▸ **TASK ITEM**: Collect every line below that contains the word "Require".

(INPUT)

(** * Blackjack round logic of [game.py]: embedding and verification

    The round logic of the [Game] class (deck construction, Ace-aware
    scoring, the click handler, the dealer's per-frame step and the winner
    determination), the names of the cards, what [draw] sends to the screen
    and the main loop are embedded as pure functions over an explicit record
    of the instance attributes.  Python integers are [Z]; Python lists are
    [list], with [list.pop()] taking the LAST element and [list.append]
    adding at the end; an uncaught [IndexError] is the [Error] result. *)

From Stdlib Require Import ZArith List String Bool Lia Permutation FinFun.
From Stdlib Require Ascii Decimal DecimalString DecimalZ.
Import ListNotations.
Open Scope string_scope.
Open Scope list_scope.
Open Scope Z_scope.

(** ** Results of fallible code *)

Inductive exn : Type := IndexError.

Inductive result (A : Type) : Type :=
| Ok (a : A)
| Error (e : exn).
Arguments Ok {A} a.
Arguments Error {A} e.

Definition bind {A B : Type} (r : result A) (k : A -> result B) : result B :=
  match r with
  | Ok a => k a
  | Error e => Error e
  end.

Notation "x <- r ;; k" := (bind r (fun x => k))
  (at level 61, r at next level, right associativity).
Notation "' p <- r ;; k" := (bind r (fun x => let p := x in k))
  (at level 61, p pattern, r at next level, right associativity).

(** ** Cards *)

(** The four suit strings of [make_deck], in the order of its [suits] list. *)
Inductive suit : Type := Clubs | Diamonds | Hearts | Spades.

(** A card is the tuple [(rank, suit)]. *)
Definition card : Type := (Z * suit)%type.

(** [range(lo, hi)]. *)
Definition range (lo hi : Z) : list Z :=
  map (fun i => lo + Z.of_nat i) (seq 0 (Z.to_nat (hi - lo))).

(** [list.pop()]: removes and returns the last element; [IndexError] on the
    empty list.  The result is [(popped, remaining list)]. *)
Definition pop {A : Type} (l : list A) : result (A * list A) :=
  match rev l with
  | [] => Error IndexError
  | x :: r => Ok (x, rev r)
  end.

(** ** [make_deck] *)

Definition suits : list suit := [Clubs; Diamonds; Hearts; Spades].

(** The outer loop over [suits], the inner loop over [range(1, 14)], each
    iteration appending [(rank, suit)]. *)
Definition make_deck : list card :=
  flat_map (fun s => map (fun rank => (rank, s)) (range 1 14)) suits.

(** ** [score_hand] *)

(** The [for card in hand] loop, threading [total] and [aces].  [aces] is a
    counter that starts at 0 and only moves by one, so it is a [nat]. *)
Fixpoint score_loop (hand : list card) (total : Z) (aces : nat) : Z * nat :=
  match hand with
  | [] => (total, aces)
  | (rank, _) :: rest =>
      if rank >? 10 then score_loop rest (total + 10) aces
      else if rank =? 1 then score_loop rest (total + 1) (S aces)
      else score_loop rest (total + rank) aces
  end.

(** The [while aces > 0] loop. *)
Fixpoint promote (total : Z) (aces : nat) : Z :=
  match aces with
  | O => total
  | S aces' =>
      if total + 10 <=? 21 then promote (total + 10) aces'
      else promote total aces'
  end.

Definition score_hand (hand : list card) : Z :=
  let '(total, aces) := score_loop hand 0 0 in
  promote total aces.

(** ** The game object *)

(** The three values [game_state] is ever assigned. *)
Inductive phase : Type := PLAYER_TURN | DEALER_TURN | DONE.

Definition phase_eqb (a b : phase) : bool :=
  match a, b with
  | PLAYER_TURN, PLAYER_TURN | DEALER_TURN, DEALER_TURN | DONE, DONE => true
  | _, _ => false
  end.

(** The attributes of [Game] that the round logic reads or writes. *)
Record Game : Type := mkGame {
  running : bool;
  deck : list card;
  player_hand : list card;
  dealer_hand : list card;
  round_over : bool;
  winner_text : string;
  game_state : phase
}.

(** [random.shuffle] reorders the list it is given; which order it picks is
    not determined by the program, so it is an argument of every function
    that may call it. *)
Definition shuffler : Type := list card -> list card.

Definition is_shuffle (sh : shuffler) : Prop :=
  forall l, Permutation (sh l) l.

(** [new_round]: the right-hand sides [[self.deck.pop(), self.deck.pop()]]
    are evaluated left to right. *)
Definition new_round (sh : shuffler) (g : Game) : result Game :=
  let d := sh make_deck in
  '(p1, d) <- pop d ;;
  '(p2, d) <- pop d ;;
  '(d1, d) <- pop d ;;
  '(d2, d) <- pop d ;;
  Ok {| running := running g;
        deck := d;
        player_hand := [p1; p2];
        dealer_hand := [d1; d2];
        round_over := false;
        winner_text := "";
        game_state := PLAYER_TURN |}.

(** ** Buttons and events *)

(** A button's [pygame.Rect(x, y, w, h)]. *)
Record Rect : Type := mkRect { left : Z; top : Z; width : Z; height : Z }.

(** [Button.is_clicked] is [self.rect.collidepoint(mouse_pos)]; pygame counts
    a point inside when it is on the left or top edge or strictly within,
    and outside when it is on the right or bottom edge. *)
Definition is_clicked (r : Rect) (mouse_pos : Z * Z) : bool :=
  let '(x, y) := mouse_pos in
  (left r <=? x) && (x <? left r + width r) &&
  (top r <=? y) && (y <? top r + height r).

Definition btn_hit : Rect := mkRect 100 500 100 40.
Definition btn_stand : Rect := mkRect 300 500 100 40.
Definition btn_restart : Rect := mkRect 500 500 100 40.

(** The events [handle_events] distinguishes: the window's close request, a
    mouse press with its button number and position, and anything else. *)
Inductive event : Type :=
| QUIT
| MOUSEBUTTONDOWN (button : Z) (pos : Z * Z)
| OTHER.

(** ** Attribute updates *)

Definition set_running (b : bool) (g : Game) : Game :=
  mkGame b (deck g) (player_hand g) (dealer_hand g)
         (round_over g) (winner_text g) (game_state g).

Definition set_deck (d : list card) (g : Game) : Game :=
  mkGame (running g) d (player_hand g) (dealer_hand g)
         (round_over g) (winner_text g) (game_state g).

Definition set_player_hand (h : list card) (g : Game) : Game :=
  mkGame (running g) (deck g) h (dealer_hand g)
         (round_over g) (winner_text g) (game_state g).

Definition set_dealer_hand (h : list card) (g : Game) : Game :=
  mkGame (running g) (deck g) (player_hand g) h
         (round_over g) (winner_text g) (game_state g).

Definition set_round_over (b : bool) (g : Game) : Game :=
  mkGame (running g) (deck g) (player_hand g) (dealer_hand g)
         b (winner_text g) (game_state g).

Definition set_winner_text (s : string) (g : Game) : Game :=
  mkGame (running g) (deck g) (player_hand g) (dealer_hand g)
         (round_over g) s (game_state g).

Definition set_game_state (p : phase) (g : Game) : Game :=
  mkGame (running g) (deck g) (player_hand g) (dealer_hand g)
         (round_over g) (winner_text g) p.

(** ** [handle_events] *)

(** The branch taken when the Hit button is clicked in the player's turn:
    [self.player_hand.append(self.deck.pop())], then the bust and 21 tests. *)
Definition hit (g : Game) : result Game :=
  '(c, d) <- pop (deck g) ;;
  let g := set_player_hand (player_hand g ++ [c]) (set_deck d g) in
  let player_total := score_hand (player_hand g) in
  if player_total >? 21 then
    Ok (set_winner_text "You busted! Dealer wins."
          (set_game_state DONE (set_round_over true g)))
  else if player_total =? 21 then
    Ok (set_winner_text "You hit 21! You win."
          (set_game_state DONE (set_round_over true g)))
  else Ok g.

(** The body of the [for event in pygame.event.get()] loop. *)
Definition handle_event (sh : shuffler) (g : Game) (ev : event) : result Game :=
  match ev with
  | QUIT => Ok (set_running false g)
  | MOUSEBUTTONDOWN button mouse_pos =>
      if button =? 1 then
        g <- (if is_clicked btn_restart mouse_pos then new_round sh g
              else Ok g) ;;
        if negb (round_over g) then
          if phase_eqb (game_state g) PLAYER_TURN then
            if is_clicked btn_hit mouse_pos then hit g
            else if is_clicked btn_stand mouse_pos then
              Ok (set_game_state DEALER_TURN g)
            else Ok g
          else Ok g
        else Ok g
      else Ok g
  | OTHER => Ok g
  end.

(** [handle_events] on the queue [pygame.event.get()] returned; each event
    comes with the shuffle that a restart triggered by it would perform. *)
Fixpoint handle_events (g : Game) (evs : list (shuffler * event)) : result Game :=
  match evs with
  | [] => Ok g
  | (sh, ev) :: rest => g <- handle_event sh g ev ;; handle_events g rest
  end.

(End INPUT)

▸ **THE COMPLETED TASK**:
From Stdlib Require Import ZArith List String Bool Lia Permutation FinFun.
From Stdlib Require Ascii Decimal DecimalString DecimalZ.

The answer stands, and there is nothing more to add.